Universal features of cluster numbers in percolation

TL;DR

This paper explores the universal aspects of the number of clusters in percolation models across different lattices and dimensions, revealing new precise values, singularities, and relations through theoretical and computational methods.

Contribution

It provides a comprehensive analysis of the universality in cluster number properties in percolation, including new exact values, singularity demonstrations, and a novel criterion for metric factors.

Findings

Precise values for $n(p_c)$ in several systems

Demonstration of the singularity in $n''(p)$

Proposal of a new criterion for the metric factor $b$

Abstract

The number of clusters per site $n(p)$ in percolation at the critical point $p = p_c$ is not itself a universal quantity---it depends upon the lattice and percolation type (site or bond). However, many of its properties, including finite-size corrections, scaling behavior with $p$, and amplitude ratios, show various degrees of universal behavior.
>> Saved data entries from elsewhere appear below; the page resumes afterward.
(** * simple-db: the document table and its inverted property index

    A shallow embedding of [simple_db.py] (class [SimpleDB]), of the
    comparators [eq] and [ne] of [db_queries.py], and of the methods of the
    older class [DB] of [db.py] that differ from it, followed by the
    properties of the store that its description states.

    Python objects are modelled as follows.
    - A property name is a string, an identifier is a string.
    - A value is an integer, a string, a list of integers, or a tuple of
      integers, strings and lists.  The type test that the code runs,
      [isinstance(val, collections.Hashable)] (in the Python versions that
      have this name), is false exactly on lists: a tuple passes it whatever
      it holds.  Hashing a value, which every dict lookup under that value
      does, fails on a list and on a tuple that holds a list.  The two are
      kept apart as [hashable_type] and [hashable].
    - A document is a Python [dict]: an association list with the items in
      iteration order.  Python keeps the keys of a dict pairwise distinct,
      which is the predicate [doc_wf].
    - The store keeps the caller's dict object itself ([self.el_db[id_] = el],
      no copy), so dict objects live in a heap and the document table maps an
      identifier to a reference.  A reference that names no dict of the heap
      stands for an object that is not a mapping.
    - A method runs in a state-and-exception monad: a raised exception keeps
      the mutations done before it.
    - A [set] of identifiers is iterated in an order that the program does
      not choose (it changes with the hash seed of the interpreter): the
      order is [set_iter], of which nothing is known but that it lists the
      elements of the set, and results that depend on it are stated up to
      permutation. *)

From stdpp Require Import gmap strings list fin_maps.

Open Scope string_scope.
Open Scope list_scope.

(** ** Values *)

(** What a tuple holds. *)
Inductive atom :=
  | AInt (n : Z)
  | AStr (s : string)
  | AList (l : list Z).

Inductive value :=
  | VInt (n : Z)
  | VStr (s : string)
  | VList (l : list Z)
  | VTuple (t : list atom).

#[global] Instance atom_eq_dec : EqDecision atom.
Proof. solve_decision. Defined.

#[global] Instance atom_countable : Countable atom.
Proof.
  refine (inj_countable'
    (λ a, match a with
          | AInt n => inl n
          | AStr s => inr (inl s)
          | AList l => inr (inr l)
          end)
    (λ x, match x with
          | inl n => AInt n
          | inr (inl s) => AStr s
          | inr (inr l) => AList l
          end) _).
  by intros [].
Defined.

#[global] Instance value_eq_dec : EqDecision value.
Proof. solve_decision. Defined.

#[global] Instance value_countable : Countable value.
Proof.
  refine (inj_countable'
    (λ v, match v with
          | VInt n => inl n
          | VStr s => inr (inl s)
          | VList l => inr (inr (inl l))
          | VTuple t => inr (inr (inr t))
          end)
    (λ x, match x with
          | inl n => VInt n
          | inr (inl s) => VStr s
          | inr (inr (inl l)) => VList l
          | inr (inr (inr t)) => VTuple t
          end) _).
  by intros [].
Defined.

(** [isinstance(val, collections.Hashable)]: the type of the value defines
    [__hash__].  [int], [str] and [tuple] do, [list] does not. *)
Definition hashable_type (v : value) : bool :=
  match v with
  | VList _ => false
  | _ => true
  end.

Definition atom_hashable (a : atom) : bool :=
  match a with
  | AList _ => false
  | _ => true
  end.

(** [hash(val)] returns: the hash of a tuple hashes what the tuple holds.
    A dict lookup [val in d] or [d[val]] raises [TypeError] otherwise. *)
Definition hashable (v : value) : bool :=
  match v with
  | VInt _ | VStr _ => true
  | VList _ => false
  | VTuple t => forallb atom_hashable t
  end.

Abbreviation prop := string (only parsing).
Abbreviation ident := string (only parsing).
Abbreviation loc := nat (only parsing).

(** A property name is a dict key or a string literal: always hashable. *)
Definition hashable_name (p : prop) : bool := true.

(** The iteration order of a set of identifiers: some listing of the set.
    The definition is opaque, so that nothing below can depend on which
    listing it is. *)
Definition set_iter_exists :
  { iter : gset ident → list ident | ∀ s, iter s ≡ₚ elements s }.
Proof. by exists elements. Qed.

Definition set_iter (s : gset ident) : list ident := proj1_sig set_iter_exists s.

(** ** Documents: Python dicts in iteration order *)

Abbreviation doc := (list (prop * value)) (only parsing).

Definition doc_wf (d : doc) : Prop := NoDup d.*1.

(** [d.get(p)], and [p in d] when the result is [Some]. *)
Fixpoint doc_get (p : prop) (d : doc) : option value :=
  match d with
  | [] => None
  | (q, v) :: r => if decide (q = p) then Some v else doc_get p r
  end.

(** [d[p] = v]: an existing key keeps its place, a new key goes last. *)
Fixpoint doc_set (p : prop) (v : value) (d : doc) : doc :=
  match d with
  | [] => [(p, v)]
  | (q, w) :: r => if decide (q = p) then (p, v) :: r else (q, w) :: doc_set p v r
  end.

(** [del d[p]] for a key that is present. *)
Fixpoint doc_del (p : prop) (d : doc) : doc :=
  match d with
  | [] => []
  | (q, w) :: r => if decide (q = p) then r else (q, w) :: doc_del p r
  end.

(** Truthiness of a dict: [if el:]. *)
Definition truthy (d : doc) : bool :=
  match d with
  | [] => false
  | _ => true
  end.

(** ** The store *)

Record state := State {
  heap : gmap loc doc;
  el_db : gmap ident loc;
  prop_db : gmap prop (gmap value (gset ident));
  fname : option string
}.

Definition set_heap (h : gmap loc doc) (st : state) : state :=
  State h (el_db st) (prop_db st) (fname st).
Definition set_el_db (e : gmap ident loc) (st : state) : state :=
  State (heap st) e (prop_db st) (fname st).
Definition set_prop_db (i : gmap prop (gmap value (gset ident))) (st : state) : state :=
  State (heap st) (el_db st) i (fname st).
Definition set_fname (f : option string) (st : state) : state :=
  State (heap st) (el_db st) (prop_db st) f.

(** [SimpleDB()] in a program whose dict objects are [h]. *)
Definition init (h : gmap loc doc) : state := State h ∅ ∅ None.

(** The document an identifier names, if any. *)
Definition stored (st : state) (id_ : ident) : option doc :=
  l ← el_db st !! id_; heap st !! l.

(** ** Exceptions and the method monad *)

Inductive exn :=
  | LookupError
  | KeyError
  | TypeError
  | AttributeError
  | NameError
  | IOError
  | UnpicklingError.

Inductive outcome (A : Type) :=
  | Ret (a : A)
  | Raise (e : exn).
Arguments Ret {A} a.
Arguments Raise {A} e.

Definition M (A : Type) : Type := state → outcome A * state.

Definition ret {A} (a : A) : M A := λ st, (Ret a, st).
Definition raise {A} (e : exn) : M A := λ st, (Raise e, st).
Definition bind {A B} (m : M A) (k : A → M B) : M B :=
  λ st, match m st with
        | (Ret a, st') => k a st'
        | (Raise e, st') => (Raise e, st')
        end.
Definition get_state : M state := λ st, (Ret st, st).
Definition modify (f : state → state) : M unit := λ st, (Ret tt, f st).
Some of these are universal in the sense that the behavior depends upon the shape of the system, but not lattice type. Here, we elucidate the various levels of universality for elements of $n(p)$ both theoretically and by carrying out extensive studies on several two- and three-dimensional systems, by high-order series analysis, Monte-Carlo simulation, and exact enumeration. We find many new results, including precise values for $n(p_c)$ for several systems, a clear demonstration of the singularity in $n''(p)$, and metric scale factors. We make use of the matching polynomial of Sykes and Essam to find exact relations between properties for lattices and matching lattices. We propose a criterion for an absolute metric factor $b$ based upon the singular behavior of the scaling function, rather than a relative definition of the metric that has previously been used.